In which Maggie finally learns how to make boiled eggs the right way.

It took about 29 years, bad insomnia, a show on PBS Create, and a book called The Kitchen Survival Guide by Lora Brody, but I finally did it.

I used to boil eggs with no clue what I was doing. The shell would stick to the white so badly that I'd lose an inexcusable amount of egg flesh just by peeling them.

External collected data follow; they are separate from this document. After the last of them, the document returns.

(** [ShardPlanningContext] *)
Record PlanningContext := mkPlanningContext {
  ctx_scheduler : TopologyAwareScheduler;
  ctx_resources : list ResourceDescriptor;
  ctx_objects : Objects;
  ctx_topology : TopologySnapshot;
}.

(** The [&mut HashMap<ResourceId, f64>] of predicted availability. *)
Abbreviation Availability := (gmap ResourceId f64).

(** Planning state: the availability map and the environment. *)
Record PlanState := mkPlanState {
  ps_available : Availability;
  ps_world : World;
}.

Definition in_world {E A} (m : comp World E A) : comp PlanState E A :=
  λ s, let '(o, w) := m (ps_world s) in (o, mkPlanState (ps_available s) w).
Definition get_available {E} : comp PlanState E Availability := gets ps_available.
Definition set_available {E} (a : Availability) : comp PlanState E unit :=
  modify (λ s, mkPlanState a (ps_world s)).

(** [placement_cost]: [choose] restricted to one resource. *)
Definition placement_cost (scheduler : TopologyAwareScheduler) (task : TaskSpec)
    (resource : ResourceDescriptor) (objects : Objects) (topology : TopologySnapshot) :
    optional PlacementBreakdown :=
  match choose scheduler task [resource] objects topology with
  | Ok decision => Ok (pd_cost decision)
  | Err (MissingObject _) | Err NoCandidate => Err tt
  | Panic => Panic
  | Diverged => Diverged
  end.

Definition placement_cost_in (context : PlanningContext) (task : TaskSpec)
    (resource : ResourceDescriptor) : optional PlacementBreakdown :=
  placement_cost (ctx_scheduler context) task resource (ctx_objects context) (ctx_topology context).

(** [select_ready_role] *)
Definition select_ready_role (role : LogicalRoleSpec) (dependency_inputs : list ObjectId)
    (scheduler : TopologyAwareScheduler) (resources : list ResourceDescriptor)
    (objects : Objects) (topology : TopologySnapshot) : comp World unit ReadyRoleSelection :=
  let* best := cfold (λ best implementation,
      let* task := instantiate (ri_task implementation) dependency_inputs in
      let* decision := try (lift (choose scheduler task resources objects topology)) in
      match decision with
      | None => ret best
      | Some decision =>
          let replace := match best with
                         | Some current =>
                             (pb_total_ms (pd_cost decision) <? pb_total_ms (rrs_cost current))%float
                         | None => true
                         end in
          ret (if replace : bool then
                 Some (mkReadyRoleSelection (ri_name implementation) task
                         (pd_resource_id decision) (pd_cost decision))
               else best)
      end)
    None (lr_implementations role) in
  ok_or_throw tt best.

(** A candidate (start, cost) replaces the current one when it finishes
    earlier, or at the same time and costs less. *)
Definition earlier_finish (start_ms : f64) (cost : PlacementBreakdown)
    (current_start_ms : f64) (current_cost : PlacementBreakdown) : bool :=
  match total_cmp (start_ms + pb_total_ms cost) (current_start_ms + pb_total_ms current_cost) with
  | Lt => true
  | Eq => (pb_total_ms cost <? pb_total_ms current_cost)%float
  | Gt => false
  end.

Definition earliest_start (dependency_ready_ms : f64) (available : Availability)
    (resource : ResourceDescriptor) : f64 :=
  f64_max dependency_ready_ms (default 0%float (available !! rd_id resource)).

(** The loop over resources of [choose_shards] for one child and one
    implementation. *)
Definition consider_shard_resources (context : PlanningContext) (dependency_ready_ms : f64)
    (available : Availability) (index : Z) (implementation : string) (task : TaskSpec)
    (best : option ReadyShardSelection) : optional (option ReadyShardSelection) :=
  ofold (λ best resource,
      let? cost := otry (placement_cost_in context task resource) in
      match cost with
      | None => Ok best
      | Some cost =>
          let start_ms := earliest_start dependency_ready_ms available resource in
          let replace := match best with
                         | Some current =>
                             earlier_finish start_ms cost (rss_start_ms current) (rss_cost current)
                         | None => true
                         end in
          Ok (if replace : bool then
                Some (mkReadyShardSelection index implementation task (rd_id resource) start_ms cost)
              else best)
      end)
    best (ctx_resources context).

(** One turn of the loop over children of [choose_shards]. *)
Definition choose_one_shard (role : LogicalRoleSpec) (dependency_inputs : list ObjectId)
    (shard_count : Z) (auto : option AutoShardPolicy) (dependency_ready_ms : f64)
    (context : PlanningContext) (index : Z) : comp PlanState unit ReadyShardSelection :=
  let* available := get_available in
  let* best := cfold (λ best implementation,
      let* task := in_world (instantiate_shard_task (ri_task implementation) dependency_inputs
                               index shard_count auto (ctx_objects context)) in
      lift (consider_shard_resources context dependency_ready_ms available index
              (ri_name implementation) task best))
    None (lr_implementations role) in
  let* selected := ok_or_throw tt best in
  set_available (<[rss_resource_id selected :=
      (rss_start_ms selected + pb_total_ms (rss_cost selected))%float]> available);;;
  ret selected.

(** [choose_shards].  The room the code reserves beforehand for [shard_count]
    selections is memory, which is not modelled. *)
Definition choose_shards (role : LogicalRoleSpec) (dependency_inputs : list ObjectId)
    (shard_count : Z) (auto : option AutoShardPolicy) (dependency_ready_ms : f64)
    (context : PlanningContext) : comp PlanState unit (list ReadyShardSelection) :=
  cmap (choose_one_shard role dependency_inputs shard_count auto dependency_ready_ms context)
    (seqZ 0 shard_count).

Definition shard_finish (selection : ReadyShardSelection) : f64 :=
  (rss_start_ms selection + pb_total_ms (rss_cost selection))%float.

(** Whether a larger shard count replaces the current best. *)
Definition auto_replaces (policy : AutoShardPolicy) (incremental_ms : f64) (count : nat)
    (current_incremental : f64) (current_count : nat) : bool :=
  match total_cmp incremental_ms current_incremental with
  | Lt =>
      let gain_ratio := (if current_incremental <=? 0 then 0
                         else (current_incremental - incremental_ms) / current_incremental)%float in
      (ap_min_gain_ratio policy <=? gain_ratio)%float
  | Eq => (count <? current_count)%nat
  | Gt => false
  end.

(** [choose_auto_shards]: [partition_units.min(u32::MAX as u64) as u32] *)
Definition max_auto_shards (policy : AutoShardPolicy) (units : Z) : Z :=
  if units =? 0 then 1 else Z.min (ap_max_shards policy) (Z.min units u32_max).

Definition choose_auto_shards (role : LogicalRoleSpec) (dependency_inputs : list ObjectId)
    (policy : AutoShardPolicy) (dependency_ready_ms : f64) (context : PlanningContext) :
    comp PlanState unit (list ReadyShardSelection) :=
  let* units := ok_or_throw tt (partition_units role (ap_partition policy) (ctx_objects context)) in
  let* base_availability := get_available in
  let* best := cfold (λ best count,
      set_available base_availability;;;
      let* selections := try (choose_shards role dependency_inputs count (Some policy)
                                dependency_ready_ms context) in
      let* candidate_availability := get_available in
      match selections with
      | None => ret best
      | Some selections =>
          let finish_ms := fold_left f64_max (shard_finish <$> selections) dependency_ready_ms in
          let incremental_ms := f64_max (finish_ms - dependency_ready_ms) 0 in
          let replace :=
            match best with
            | Some (current, _, current_incremental) =>
                auto_replaces policy incremental_ms (length selections)
                  current_incremental (length current)
            | None => true
            end in
          ret (if replace : bool then Some (selections, candidate_availability, incremental_ms)
               else best)
      end)
    None (seqZ 1 (max_auto_shards policy units)) in
  set_available base_availability;;;
  let* '(selections, availability, _) := ok_or_throw tt best in
  set_available availability;;;
  ret selections.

Then one night, I was stuck awake, watching cooking shows into the wee hours of the morning on the PBS sub-channel Create. For once, I actually payed attention to an entire cooking show, and took notes. The show was Joanne Weir's Cooking Class. Unlike all those cooking shows with one person talking to nobody in particular, the format was engaging because it has human interaction on screen. I was watching Joanne Weir teaching another person how to do something. And it was hard-boiling eggs.

I had missed the couple minutes of the show, so I didn't have all the details. So I turned to the book. I had bought my copy of The Kitchen Survival Guide at a library book sale. The subtitle is A Hand-Holding Kitchen Primer with 130 Recipes to Get You Started. Lora Brody wrote it as her children were coming of age, leaving the nest, and needed all this knowledge. It includes glossaries, meat temperature charts, how to pick the best produce, how to fix culinary disasters, and lots more.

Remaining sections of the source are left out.